Court of Common Pleas of Delaware, New Castle

January 23, 2019

DAVID M. REISE, Plaintiff-Below, Appellant,
v.
SETH ROSE, SEAN MILLER, LYNN BLUMENTHAL, ANDREW BURDACK, EVAN BLUMENTHAL, DANIEL MILLER, NANCY BURDACK, FRANK ROSE Defendants-Below, Appellees.

          Submitted: January 2, 2019

          David M. Reise Pro Se Plaintiff'

          Frank H. Rose, Esquire (pro hac vice) Attorney for Appellees

          DECISION AFTER TRIAL

          HONORABLE CARL C. DANBERG, JUDGE

         Plaintiff-Below/Appellant, David M. Reise (hereinafter "Landlord"), appeals a Justice of the Peace Court 13 ("JP Court") Order dated February 23, 2017 pertaining to a landlord-tenant matter. Defendants-Below/Appellees, Seth Rose, Sean Miller, Andrew Burdack, Evan Blumenthal (hereinafter "Tenants"), and Frank Rose, Daniel Miller, Nancy Burdack, Lynn Blumenthal (hereinafter "Parents") counter-claim. In the court below, Landlord brought a debt action for unpaid rent and damages totaling $3, 289.00 and the defendants counter-claimed for damages totaling $17, 360.00.[1] The JP Court Order being appealed granted Landlord relief in the amount of $1, 249.50, which included $749.50 in past due rent and late fees and $500.00 in token damages. This resulted in a balance of $1, 240.50 owed to the defendants from the $2, 490.00 security deposit retained. The defendants were granted an award of $6, 914.31, plus post-judgment interest at the rate of 6.25% per annum. Included in the defendants' award was compensation for a new stove, lack of hot water, lack of heat, inability to use the stove, and return of the balance of the security deposit.

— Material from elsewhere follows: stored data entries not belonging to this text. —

(* ===== verification/Balance.v ===== *)
(** * Balances, deposits and the distribution of fees

    Models chain/db_balance.cpp and the fee handling of
    chain/account_object.cpp: account balances, lazily created vesting
    balances, cashback and witness pay, and the split of the fees an account
    has paid between the network and the referral program. *)

From S2P Require Import Prelude Ext Config Asset Objects Parameters Governance Blocks Names Operations Validation Fees Ledger Database Vesting.

Section balance.
Context {X : Ext}.

(** ** Account balances *)

(** [account_balance_object::adjust_balance] *)
Definition ab_adjust_balance (asset_type : Z) (delta : asset)
    (b : account_balance_object) : res account_balance_object :=
  let? balance := safe (ab_balance b + amount delta) in
  Ok (mk_account_balance balance
        (if asset_type =? CORE then true else ab_maintenance_flag b)).

(** [database::get_balance] *)
Definition get_balance (owner a : Z) : DB asset :=
  gets (λ s, match d_balances s !! (owner, a) with
             | Some b => mk_asset (ab_balance b) a
             | None => mk_asset 0 a
             end).

(** [database::adjust_balance] *)
Definition adjust_balance (account : Z) (delta : asset) : DB unit :=
  if amount delta =? 0 then ret tt
  else
    let! bal := gets (λ s, d_balances s !! (account, asset_id delta)) in
    match bal with
    | None =>
      require! 0 <? amount delta in
      put (λ s, set_d_balances
        (<[(account, asset_id delta) :=
             mk_account_balance (amount delta) (asset_id delta =? CORE)]> (d_balances s)) s)
    | Some b =>
      let! ok := lift (if amount delta <? 0 then
                         let? neg := asset_neg delta in
                         asset_ge (mk_asset (ab_balance b) (asset_id delta)) neg
                       else Ok true) in
      require! ok in
      let! b' := lift (ab_adjust_balance (asset_id delta) delta b) in
      put (λ s, set_d_balances (<[(account, asset_id delta) := b']> (d_balances s)) s)
    end.

(** ** Vesting deposits *)

(** The [while(true)] block of [deposit_lazy_vesting]: the balance given can
    be reused when it exists, has the required owner and the required cdd
    policy. *)
Definition reusable_vesting (vbo : vesting_balance_object) (req_vesting_seconds req_owner : Z) : bool :=
  (vb_owner vbo =? req_owner) &&
  match vb_policy vbo with
  | cdd_policy p => cdd_vesting_seconds p =? req_vesting_seconds
  | linear_policy _ => false
  end.

(** [database::deposit_lazy_vesting]; the product that initialises
    [coin_seconds_earned] is a built-in 64 bit one. *)
Definition deposit_lazy_vesting (ovbid : option Z) (amount : Z) (req_vesting_seconds : Z)
    (req_owner : Z) (require_vesting : bool) : DB (option Z) :=
  if amount =? 0 then ret None
  else
    let! now := head_block_time in
    let! reuse := match ovbid with
                  | None => ret None
                  | Some vbid =>
                    let! vbo := get_vesting vbid in
                    ret (if reusable_vesting vbo req_vesting_seconds req_owner
                         then Some vbid else None)
                  end in
    match reuse with
    | Some vbid =>
      do! modify_vesting vbid (λ vbo,
            if require_vesting then vb_deposit vbo now (mk_asset amount CORE)
            else vb_deposit_vested vbo now (mk_asset amount CORE)) in
      ret None
    | None =>
      let policy := mk_cdd_policy req_vesting_seconds
        (if require_vesting then 0 else fc_u128 (wrap64 (amount * req_vesting_seconds)))
        time_zero now in
      let! vbid := create_vesting
        (mk_vesting_balance req_owner (mk_asset amount CORE) (cdd_policy policy)) in
      ret (Some vbid)
    end.

(** The accounts that receive no cashback. *)
Definition is_blockchain_account (a : Z) : bool :=
  (a =? GRAPHENE_COMMITTEE_ACCOUNT) || (a =? GRAPHENE_WITNESS_ACCOUNT) ||
  (a =? GRAPHENE_RELAXED_COMMITTEE_ACCOUNT) || (a =? GRAPHENE_NULL_ACCOUNT) ||
  (a =? GRAPHENE_TEMP_ACCOUNT).

(** [database::deposit_cashback] *)
Definition deposit_cashback (acct : Z) (amount : Z) (require_vesting : bool) : DB unit :=
  let! ac := get_account acct in
  if amount =? 0 then ret tt
  else if is_blockchain_account acct then
    modify_dynamic_of CORE (λ d,
      let? v := safe (current_supply d - amount) in Ok (set_current_supply v d))
  else
    let! params := global_parameters in
    let! new_vbid := deposit_lazy_vesting (ac_cashback_vb ac) amount
      (cp_cashback_vesting_period_seconds params) acct require_vesting in
    match new_vbid with
    | Some vbid =>
      do! modify_account acct (λ a, Ok (set_ac_cashback_vb (Some vbid) a)) in
      modify_statistics_of acct (λ st, Ok (set_st_has_cashback_vb true st))
    | None => ret tt
    end.

(** [database::deposit_witness_pay] *)
Definition deposit_witness_pay (wit : Z) (amount : Z) : DB unit :=
  let! w := get_witness wit in
  if amount =? 0 then ret tt
  else
    let! params := global_parameters in
    let! new_vbid := deposit_lazy_vesting (wit_pay_vb w) amount
      (cp_witness_pay_vesting_seconds params) (wit_witness_account w) true in
    match new_vbid with
    | Some vbid => modify_witness wit (λ w, Ok (set_wit_pay_vb (Some vbid) w))
    | None => ret tt
    end.

(** ** Fees paid by an account *)

(** [cut_fee]: a percentage of an amount, in units of 1/10000. *)
Definition cut_fee (a p : Z) : Z :=
  if (a =? 0) || (p =? 0) then 0
  else if p =? GRAPHENE_100_PERCENT then a
  else i64_of_u64 (to_uint64 (fc_u128 (fc_u128 a * p) / GRAPHENE_100_PERCENT)).

(** [account_statistics_object::pay_fee] *)
Definition pay_fee (core_fee cashback_vesting_threshold : Z)
    (st : account_statistics_object) : res account_statistics_object :=
  if cashback_vesting_threshold <? core_fee then
    let? v := safe (st_pending_fees st + core_fee) in Ok (set_st_pending_fees v st)
  else
    let? v := safe (st_pending_vested_fees st + core_fee) in Ok (set_st_pending_vested_fees v st).

(** The lambda [pay_out_fees] of [process_fees]. *)
Definition pay_out_fees (acct : Z) (core_fee_total : Z) (require_vesting : bool) : DB unit :=
  let! now := head_block_time in
  let! account := get_account acct in
  let! referrer := get_account (ac_referrer account) in
  do! (if is_basic_account referrer now
       then modify_account acct (λ a, Ok (set_ac_referrer (ac_lifetime_referrer a) a))
       else ret tt) in
  let! account := get_account acct in
  let network_cut := cut_fee core_fee_total (ac_network_fee_percentage account) in
  let lifetime_cut := cut_fee core_fee_total (ac_lifetime_referrer_fee_percentage account) in
  let! r := lift (safe (core_fee_total - network_cut)) in
  let! referral := lift (safe (r - lifetime_cut)) in
  do! modify_dynamic_of CORE (λ d,
        let? v := safe (accumulated_fees d + network_cut) in Ok (set_accumulated_fees v d)) in
  let referrer_cut := cut_fee referral (ac_referrer_rewards_percentage account) in
  let! registrar_cut := lift (safe (referral - referrer_cut)) in
  do! deposit_cashback (ac_lifetime_referrer account) lifetime_cut require_vesting in
  do! deposit_cashback (ac_referrer account) referrer_cut require_vesting in
  deposit_cashback (ac_registrar account) registrar_cut require_vesting.

(** [account_statistics_object::process_fees] *)
Definition process_fees (stats : Z) (acct : Z) : DB unit :=
  let! st := get_statistics stats in
  if has_pending_fees st then
    do! pay_out_fees acct (st_pending_fees st) true in
    do! pay_out_fees acct (st_pending_vested_fees st) false in
    modify_statistics stats (λ s,
      let? paid := safe (st_pending_fees s + st_pending_vested_fees s) in
      let? v := safe (st_lifetime_fees_paid s + paid) in
      Ok (set_st_pending_vested_fees 0 (set_st_pending_fees 0 (set_st_lifetime_fees_paid v s))))
  else ret tt.
End balance.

         This Court heard evidence from the parties during a two-day de novo trial held on December 19, 2018 and December 20, 2018. Present for trial were Plaintiff, Tenant Rose and Parent Rose.[2] The remaining six defendants were not in attendance. At the conclusion of trial, the Court took the matter under advisement. This is the Final Decision and Order of the Court.

         FACTS AND PROCEDURAL HISTORY

         Tenants entered into a lease with Landlord for the rental of a residence located at 55 New London Road in Newark, Delaware. At that time, Tenants were students at the University of Delaware and the residence, typically rented by students, was one of many older homes located close to campus. The lease, which was executed on December 9, 2013, was for a one-year term beginning June 1, 2014 and ending May 28, 2015. Tenants were responsible for paying $2, 490.00 in monthly rent plus a security deposit in the amount of one month's rent. The named parents are responsible for the lease as co-signers for their children's tenancy.[3]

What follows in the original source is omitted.